Dopo un’affluenza storicamente elevata alle elezioni presidenziali del 2020, l’affluenza alle urne dello stato è diminuita di quasi 5 punti percentuali nel 2024, secondo uno studio del Center for Inclusive Democracy della University of Southern California.
In un’elezione in cui hanno votato circa 16 milioni di elettori, il calo è stato pari a oltre 1 milione di californiani registrati in meno che hanno votato alle elezioni del novembre 2024 rispetto al 2020.
Ciò solleva dubbi sul fatto che, nel perseguimento di una maggiore precisione e di massimizzazione della partecipazione, il lento processo di conteggio delle schede della California abbia avuto un impatto sull’entusiasmo degli elettori, lasciando potenzialmente gli americani meno motivati a votare poiché l’eccitazione intorno al giorno del voto non ha lo stesso slancio che avrebbe in altri stati.
In un mondo sempre più “in tempo reale”, con i mercati finanziari che reagiscono in pochi secondi, i cicli di notizie che si muovono in pochi minuti e altre democrazie che annunciano i risultati delle votazioni più importanti molto più velocemente, il sistema elettorale della California potrebbe essere visto da alcuni come un’epoca passata.
Tuttavia, è in discussione se il processo di conteggio più lento delle schede della California abbia qualche impatto sull’entusiasmo degli elettori. Stewart ha detto che non pensava che avrebbe avuto alcun impatto.
“Il ritardo nel conteggio avviene dopo la fine delle elezioni, mentre l’entusiasmo degli elettori avviene prima delle elezioni”, ha detto.
Ciò che influenza è “la narrativa sulla legittimità delle elezioni e dà energia a coloro che pensano che siano in corso brogli”, ha detto.
Ha aggiunto che ciò può incidere sulle campagne elettorali perché “devono stanziare risorse nel periodo post-elettorale per ‘inseguire’ schede elettorali e registrazioni che necessitano di essere curate”.

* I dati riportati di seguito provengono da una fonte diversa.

(* ===== verification/Stream.v ===== *)
(** * Streams (src/storage/stream.rs)

    [StreamData], a vector of entries sorted by id with the last id and a
    memory count, and [Stream], which keeps beside it the lock-free counters
    and the consumer groups.  A method takes the mutex for its whole body, so
    it is one function on the stream.  Counters are [u64] ([usize] on the
    target) with their wrap-around; the sizes of the Rust structures are
    parameters.  The fields of an entry are a [HashMap], here a [gmap]. *)

From S2P Require Import Prelude SortedVec StreamId BTree ConsumerGroups.

Open Scope Z_scope.

Record Stream := mkStream {
  entries : list StreamEntry;
  last_id : StreamId;
  data_memory_usage : Z;
  last_id_millis : Z;
  last_id_seq : Z;
  stream_length : Z;
  stream_memory_usage : Z;
  consumer_groups : ConsumerGroupManager;
}.

Section stream.
(** [size_of::<StreamEntry>()], [size_of::<StreamData>()], [size_of::<Stream>()] *)
Context (entry_size data_size stream_size : Z).

(** The sum of [k.len() + v.len() + 48] over the fields. *)
Definition fields_size (f : gmap bytes bytes) : Z :=
  foldr (fun kv acc => Z.of_nat (length kv.1) + Z.of_nat (length kv.2) + 48 + acc) 0 (map_to_list f).

Definition calculate_entry_size (e : StreamEntry) : Z := 16 + entry_size + fields_size (entry_fields e).

Definition entries_size (l : list StreamEntry) : Z :=
  foldr (fun e acc => calculate_entry_size e + acc) 0 l.

Definition stream_new : Stream :=
  mkStream [] (sid 0 0) data_size 0 0 0 stream_size ∅.

(** [fetch_add] and [fetch_sub] wrap around. *)
Definition with_entries (s : Stream) (l : list StreamEntry) (dlen dmem : Z) : Stream :=
  mkStream l (last_id s) (u64_wrap (data_memory_usage s + dmem)) (last_id_millis s) (last_id_seq s)
    (u64_wrap (stream_length s + dlen)) (u64_wrap (stream_memory_usage s + dmem)) (consumer_groups s).

Definition with_last (s : Stream) (i : StreamId) (ms sq : Z) : Stream :=
  mkStream (entries s) i (data_memory_usage s) ms sq (stream_length s) (stream_memory_usage s)
    (consumer_groups s).

Definition with_groups (s : Stream) (m : ConsumerGroupManager) : Stream :=
  mkStream (entries s) (last_id s) (data_memory_usage s) (last_id_millis s) (last_id_seq s)
    (stream_length s) (stream_memory_usage s) m.

(** [add_auto] on a thread with clock cache [c], at system time [now]. *)
Definition add_auto (now : Z) (weak1 weak2 : bool) (c : clock_cache) (s : Stream) (f : gmap bytes bytes)
    : Stream * clock_cache * StreamId :=
  let '(now_millis, c') := get_cached_millis now c in
  let '(i, ms, sq) := generate_next_atomic now_millis weak1 weak2 (last_id_millis s) (last_id_seq s) in
  let size := 16 + entry_size + fields_size f in
  let s1 := with_entries s (entries s ++ [{| entry_id := i; entry_fields := f |}]) 1 size in
  (with_last s1 i ms sq, c', i).

Definition err_smaller : bytes :=
  B "The ID specified in XADD is equal or smaller than the target stream top item".
Definition err_exists : bytes := B "The ID specified in XADD already exists".

Definition add_with_id (s : Stream) (i : StreamId) (f : gmap bytes bytes) : Stream * (bytes + unit) :=
  if sid_le i (last_id s) then (s, inl err_smaller)
  else
    match binary_search entry_key (entries s) (packed i) with
    | SFound _ => (s, inl err_exists)
    | SMissing _ =>
        let e := {| entry_id := i; entry_fields := f |} in
        let s1 := with_entries s (entries s ++ [e]) 1 (calculate_entry_size e) in
        (with_last s1 i (sid_millis i) (sid_seq i), inr tt)
    end.

(** The loop over indices: stop at [count] results, skip an index out of range. *)
Fixpoint collect (l : list StreamEntry) (count : option nat) (idxs : list nat) (acc : list StreamEntry)
    : list StreamEntry :=
  match idxs with
  | [] => acc
  | i :: idxs' =>
      if (match count with Some n => (n <=? length acc)%nat | None => false end) then acc
      else
        match l !! i with
        | Some e => collect l count idxs' (acc ++ [e])
        | None => collect l count idxs' acc
        end
  end.

(** [lo..=hi] *)
Definition inclusive (lo hi : nat) : list nat := seq lo (S hi - lo).

Definition range (s : Stream) (start end_ : StreamId) (count : option nat) (reverse : bool)
    : list StreamEntry :=
  let start_idx := search_index (binary_search entry_key (entries s) (packed start)) in
  let end_idx :=
    match binary_search entry_key (entries s) (packed end_) with
    | SFound i => i
    | SMissing i => if (0 <? i)%nat then (i - 1)%nat else O
    end in
  let idxs := inclusive start_idx (Nat.min end_idx (length (entries s) - 1)) in
  collect (entries s) count (if reverse then rev idxs else idxs) [].

Definition range_after (s : Stream) (after_id : StreamId) (count : option nat) : list StreamEntry :=
  let start_idx :=
    match binary_search entry_key (entries s) (packed after_id) with
    | SFound i => S i
    | SMissing i => i
    end in
  let max_count := default (length (entries s)) count in
  collect (entries s) (Some max_count) (seq start_idx (length (entries s) - start_idx)) [].

Definition stream_len (s : Stream) : Z := stream_length s.
Definition stream_is_empty (s : Stream) : bool := stream_len s =? 0.
Definition first_entry (s : Stream) : option StreamEntry := head (entries s).
Definition last_entry (s : Stream) : option StreamEntry := last (entries s).

Definition trim_by_count (s : Stream) (max_count : nat) : Stream * nat :=
  if (length (entries s) <=? max_count)%nat then (s, O)
  else
    let to_remove := (length (entries s) - max_count)%nat in
    let memory_to_free := entries_size (take to_remove (entries s)) in
    (with_entries s (drop to_remove (entries s)) (- Z.of_nat to_remove) (- memory_to_free), to_remove).

Definition trim_by_min_id (s : Stream) (min_id : StreamId) : Stream * nat :=
  let split_idx := search_index (binary_search entry_key (entries s) (packed min_id)) in
  match split_idx with
  | O => (s, O)
  | _ =>
      let memory_to_free := entries_size (take split_idx (entries s)) in
      (with_entries s (drop split_idx (entries s)) (- Z.of_nat split_idx) (- memory_to_free), split_idx)
  end.

(** [Vec::dedup] *)
Fixpoint dedup (l : list StreamId) : list StreamId :=
  match l with
  | x :: t =>
      match dedup t with
      | y :: t' => if decide (x = y) then y :: t' else x :: y :: t'
      | [] => [x]
      end
  | [] => []
  end.

Definition id_le (a b : StreamId) : Prop := packed a <= packed b.

#[local] Instance id_le_dec a b : Decision (id_le a b).
Proof. unfold id_le. apply _. Defined.

(** The loop of [delete], on the entries, the number deleted and the bytes freed. *)
Definition delete_loop (ids : list StreamId) (l : list StreamEntry) : list StreamEntry * nat * Z :=
  foldl (fun '(l, n, freed) i =>
    match binary_search entry_key l (packed i) with
    | SFound k =>
        match l !! k with
        | Some e => (delete k l, S n, freed + calculate_entry_size e)
        | None => (l, n, freed)
        end
    | SMissing _ => (l, n, freed)
    end) (l, O, 0) ids.

Definition stream_delete (s : Stream) (ids : list StreamId) : Stream * nat :=
  let sorted_ids := dedup (merge_sort id_le ids) in
  let '(l, deleted, freed) := delete_loop (rev sorted_ids) (entries s) in
  if (0 <? deleted)%nat then (with_entries s l (- Z.of_nat deleted) (- freed), deleted) else (s, deleted).

(** The entry found by binary search. *)
Definition find_entry (s : Stream) (i : StreamId) : option StreamEntry :=
  match binary_search entry_key (entries s) (packed i) with
  | SFound k => entries s !! k
  | SMissing _ => None
  end.

Definition get_entries (s : Stream) (ids : list StreamId) : list (option StreamEntry) :=
  map (find_entry s) ids.

Definition stream_clear (s : Stream) : Stream :=
  mkStream [] (sid 0 0) data_size 0 0 0 stream_size (consumer_groups s).

(** *** Consumer groups of a stream *)

Definition no_group (name : bytes) : bytes := B "NOGROUP No such consumer group " ++ name ++ B " for stream".

Definition create_consumer_group (now : Z) (s : Stream) (name : bytes) (start_id : StreamId)
    : Stream * (bytes + unit) :=
  let '(m, r) := create_group now (consumer_groups s) name start_id in (with_groups s m, r).

Definition destroy_consumer_group (s : Stream) (name : bytes) : Stream * bool :=
  let '(m, r) := destroy_group (consumer_groups s) name in (with_groups s m, r).

Definition get_consumer_group (s : Stream) (name : bytes) : option ConsumerGroup :=
  get_group (consumer_groups s) name.

Definition put_group (s : Stream) (name : bytes) (g : ConsumerGroup) : Stream :=
  with_groups s (<[name := g]> (consumer_groups s)).

Definition read_group (now now_c : Z) (s : Stream) (name consumer : bytes) (after_id : StreamId)
    (count : option nat) (noack : bool) : Stream * (bytes + list StreamEntry) :=
  match get_consumer_group s name with
  | None => (s, inl (no_group name))
  | Some g =>
      let es :=
        if decide (after_id = sid_max) then range_after s (get_last_id g) count
        else range_after s after_id count in
      if negb noack && negb (bool_decide (es = [])) then
        let '(g', pending_entries) := add_pending now now_c g consumer es in
        (put_group s name g', inr pending_entries)
      else (s, inr es)
  end.

Definition acknowledge_messages (s : Stream) (name : bytes) (ids : list StreamId)
    : Stream * (bytes + nat) :=
  match get_consumer_group s name with
  | None => (s, inl (no_group name))
  | Some g => let '(g', n) := acknowledge g ids in (put_group s name g', inr n)
  end.

Definition stream_claim_messages (now now_c : Z) (clock : nat -> Z) (s : Stream) (name consumer : bytes)
    (min_idle_ms : Z) (ids : list StreamId) (force : bool) : Stream * (bytes + list StreamEntry) :=
  match get_consumer_group s name with
  | None => (s, inl (no_group name))
  | Some g =>
      let '(g', claimed_ids) := claim_messages now now_c clock g consumer min_idle_ms ids force in
      (put_group s name g', inr (omap (find_entry s) claimed_ids))
  end.

Definition auto_claim_messages (now1 now2 now_c : Z) (clock : nat -> Z) (s : Stream) (name consumer : bytes)
    (min_idle_ms : Z) (start_id : StreamId) (count : nat)
    : Stream * (bytes + list StreamEntry * StreamId) :=
  match get_consumer_group s name with
  | None => (s, inl (no_group name))
  | Some g =>
      let '(g', (claimed_ids, next_start)) :=
        auto_claim now1 now2 now_c clock g consumer min_idle_ms start_id count in
      (put_group s name g', inr (omap (find_entry s) claimed_ids, next_start))
  end.
End stream.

I risultati primari di giugno potrebbero richiedere tempo per emergere
Martedì, i californiani voteranno in tutto lo stato in una vasta gamma di concorsi. Con il mandato limitato del governatore Gavin Newsom, nuovi candidati sono in lizza per sostituirlo. Allo stesso tempo, gli elettori stanno votando per dozzine di gare per il Congresso e per le elezioni locali che si terranno influenzare la politica nelle città di Los Angeles a San Francisco.
Dopo il voto del 2 giugno, i risultati potrebbero arrivare durante la notte, ma il quadro completo delle primarie statali potrebbe richiedere molto più tempo per emergere.